─── DATASET EXTRACT
(** ** Properties *)

(** Intent before command. A [Step] runs at most one command, and only when
    the journal it loaded is reserved (then the group command) or has its group
    confirmed (then the user command), after an observation that shows the
    account absent, respectively only its group present, and after the intent
    record has been durably committed; the command concerns the account of the
    journal, and it is followed by exactly one more record, valid and one
    revision later. *)
Theorem Native_Step_intent_first s e expected r s' res ev :
  rg_inv (ps_engine R s) → Native_Step R s e expected r = (s', res, ev) →
  existsb is_command ev = true →
  ∃ j j' o d result, rg_load R (ps_engine R s) (se_load R e) = Ok j
    ∧ jn_Revision j = expected ∧ Journal_matches j r = true ∧ is_ready j
    ∧ se_observe_1 R e = Some o ∧ Snapshot_Inspect o (jn_Account j) = Ok d ∧ admits j d = true
    ∧ ev = [Wrote (intent_of j) (Ok tt);
            if jn_Phase j == Reserved then CreateGroup (jn_Account j) else CreateUser (jn_Account j);
            Wrote j' result]
    ∧ succeeds j (intent_of j) ∧ succeeds (intent_of j) j'.
Proof using Hspec.
  intros Hi. unfold Native_Step.
  destruct (negb (ps_open R s)); [by intros [= <- <- <-]|].
  destruct (se_ctx_nil R e || se_backend_nil R e); [by intros [= <- <- <-]|].
  destruct (step_engine R (ps_engine R s) e expected r) as [[st1 r1] ev1] eqn:Hs.
  intros [= <- <- <-] Hc.
  apply step_engine_sound in Hs as [(-> & _)|(j & Hl & Hv & Hr & Hm & [_ Ht _ Ho _])]; [done| |done].
  destruct (Ho Hc) as (o & d & ? & ? & ?).
  destruct Ht as [|res Hp|x Hy|res Hy|j' res Hy Hsj]; try done.
  destruct (intent_of_succeeds j Hv Hy) as [Hsi _].
  exists j, j', o, d, res. split_and!; try done.
  unfold command_of, intent_of. cbn [with_phase jn_Phase jn_Account].
  destruct Hy as [Hp|Hp]; rewrite Hp; reflexivity.
Qed.

(** C2: a creation command is never repeated. Along any interleaving of
    [Begin], [Step] and restarts (closes, crashes, reopenings), with any outcome
    of observations, commands and storage, the group command and the user
    command are each issued at most once for a journal. *)
Theorem native_commands_once s evs s' :
  rg_inv (ps_engine R s) → prov_run s evs s' →
  (count is_create_group evs ≤ 1)%nat ∧ (count is_create_user evs ≤ 1)%nat.
Proof using Hspec.
  intros Hi Hr. destruct (run_spent 0 0 s evs s' Hr) as (_ & Hg & Hu & _); [split_and!; [done|lia|lia|intros [=]|intros [=]]|].
  by split.
Qed.

(** Success is confirmed by observation. A [Step] that returns without
    error either found the identity already confirmed and observed it complete,
    writing nothing, or committed the intent, ran the command, observed its
    effect (only the group, respectively the complete identity) and committed
    the confirmation, which every later load returns. *)
Theorem Native_Step_success s e expected r s' ev :
  rg_inv (ps_engine R s) → Native_Step R s e expected r = (s', Ok tt, ev) →
  ∃ j, rg_load R (ps_engine R s) (se_load R e) = Ok j ∧
   ((jn_Phase j = UnixConfirmed ∧ ev = [] ∧
     ∃ o d, se_observe_1 R e = Some o ∧ Snapshot_Inspect o (jn_Account j) = Ok d ∧ as_Status d = Observed)
    ∨ (is_ready j ∧ ∃ o d,
       let confirmed := with_phase (intent_of j) (confirmed_phase (intent_of j)) in
       ev = [Wrote (intent_of j) (Ok tt); command_of (intent_of j); Wrote confirmed (Ok tt)]
       ∧ se_observe_2 R e = Some o ∧ Snapshot_Inspect o (jn_Account j) = Ok d
       ∧ confirms (intent_of j) d = true
       ∧ ∀ lf y, rg_load R (ps_engine R s') lf = Ok y → y = confirmed)).
Proof using Hspec.
  intros Hi. unfold Native_Step.
  destruct (negb _); [done|]. destruct (_ || _); [done|].
  destruct (step_engine R (ps_engine R s) e expected r) as [[st1 r1] ev1] eqn:Hs.
  intros [= <- -> <-].
  apply step_engine_sound in Hs as [(_ & _ & ?)|(j & Hl & Hv & Hr & Hm & [_ _ _ _ Hok])]; [done| |done].
  exists j. split; [done|]. by apply Hok.
Qed.

End sound.

(** ** Witnesses *)
Lemma journal_rev_pos j : Journal_Validate j = true → 1 ≤ jn_Revision j.
Proof. intros H%valid_revision. lia. Qed.

Definition cell : Register Journal := memory_register jn_Revision Journal_Validate.
#[local] Existing Instance memory_spec.
Definition cell_spec : RegisterSpec cell jn_Revision Journal_Validate :=
  memory_spec jn_Revision Journal_Validate journal_rev_pos.

Definition example_reserved_journal : Journal :=
  mkJournal JournalFormat 1 1 2 example_account Reserved.
Definition with_group : Snapshot :=
  mkSnapshot true [mkUnixUser "root" 0 0] [mkUnixGroup "root" 0 []; mkUnixGroup "alice" 1001 []].
Definition without_alice : Snapshot :=
  mkSnapshot true [mkUnixUser "root" 0 0] [mkUnixGroup "root" 0 []].
Definition good_env : step_env cell :=
  mkStepEnv cell false false tt false false false (Some without_alice) false (Some with_group) tt tt tt.
Definition example_native : NativeStore cell := mkProvStore cell true (Some example_reserved_journal).
Definition group_trace : list event :=
  [Wrote (with_phase example_reserved_journal GroupIntent) (Ok tt); CreateGroup example_account;
   Wrote (with_phase (with_phase example_reserved_journal GroupIntent) GroupConfirmed) (Ok tt)].
Definition example_native_after : NativeStore cell :=
  mkProvStore cell true (Some (with_phase (with_phase example_reserved_journal GroupIntent) GroupConfirmed)).

Lemma example_step :
  Native_Step cell example_native good_env 1 example_registry_2 = (example_native_after, Ok tt, group_trace).
Proof. vm_cast_no_check (@eq_refl (NativeStore cell * res prov_error unit * list event)
  (example_native_after, Ok tt, group_trace)). Qed.

Lemma example_native_inv : rg_inv (RegisterSpec := cell_spec) (ps_engine cell example_native).
Proof. intros x [= <-]. vm_compute. reflexivity. Qed.

Lemma Native_Step_intent_first_witness :
  ∃ j o d, rg_load cell (ps_engine cell example_native) tt = Ok j ∧ is_ready j
    ∧ Snapshot_Inspect o (jn_Account j) = Ok d ∧ admits j d = true.
Proof.
  destruct (Native_Step_intent_first cell (Hspec := cell_spec) example_native good_env 1 example_registry_2
    example_native_after (Ok tt) group_trace example_native_inv example_step eq_refl)
    as (j & j' & o & d & result & Hl & _ & _ & Hr & _ & Hd & Ha & _).
  exists j, o, d. split_and!; assumption.
Defined.

Lemma native_commands_once_witness :
  (count is_create_group (group_trace ++ []) ≤ 1)%nat ∧ (count is_create_user (group_trace ++ []) ≤ 1)%nat.
Proof.
  apply (native_commands_once cell (Hspec := cell_spec) example_native (group_trace ++ []) example_native_after).
  - exact example_native_inv.
  - eapply run_step; [exact example_step|constructor].
Defined.

Lemma Native_Step_success_witness :
  ∃ j, rg_load cell (ps_engine cell example_native) tt = Ok j ∧ is_ready j.
Proof.
  destruct (Native_Step_success cell (Hspec := cell_spec) example_native good_env 1 example_registry_2
    example_native_after group_trace example_native_inv example_step) as (j & Hl & [(_ & He & _)|(Hr & _)]).
  - discriminate He.
  - by exists j.
Defined.

End IdentityProvision.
──────
* [TASK DIRECTIONS]: Copy word for word the stretch of entries above from the line that has "Theorem Native_Step_intent_first s" through the line that has "true ∧ is_ready j", both ends included, and nothing outside it.

* [WRITTEN RESPONSE]:
Theorem Native_Step_intent_first s e expected r s' res ev :
  rg_inv (ps_engine R s) → Native_Step R s e expected r = (s', res, ev) →
  existsb is_command ev = true →
  ∃ j j' o d result, rg_load R (ps_engine R s) (se_load R e) = Ok j
    ∧ jn_Revision j = expected ∧ Journal_matches j r = true ∧ is_ready j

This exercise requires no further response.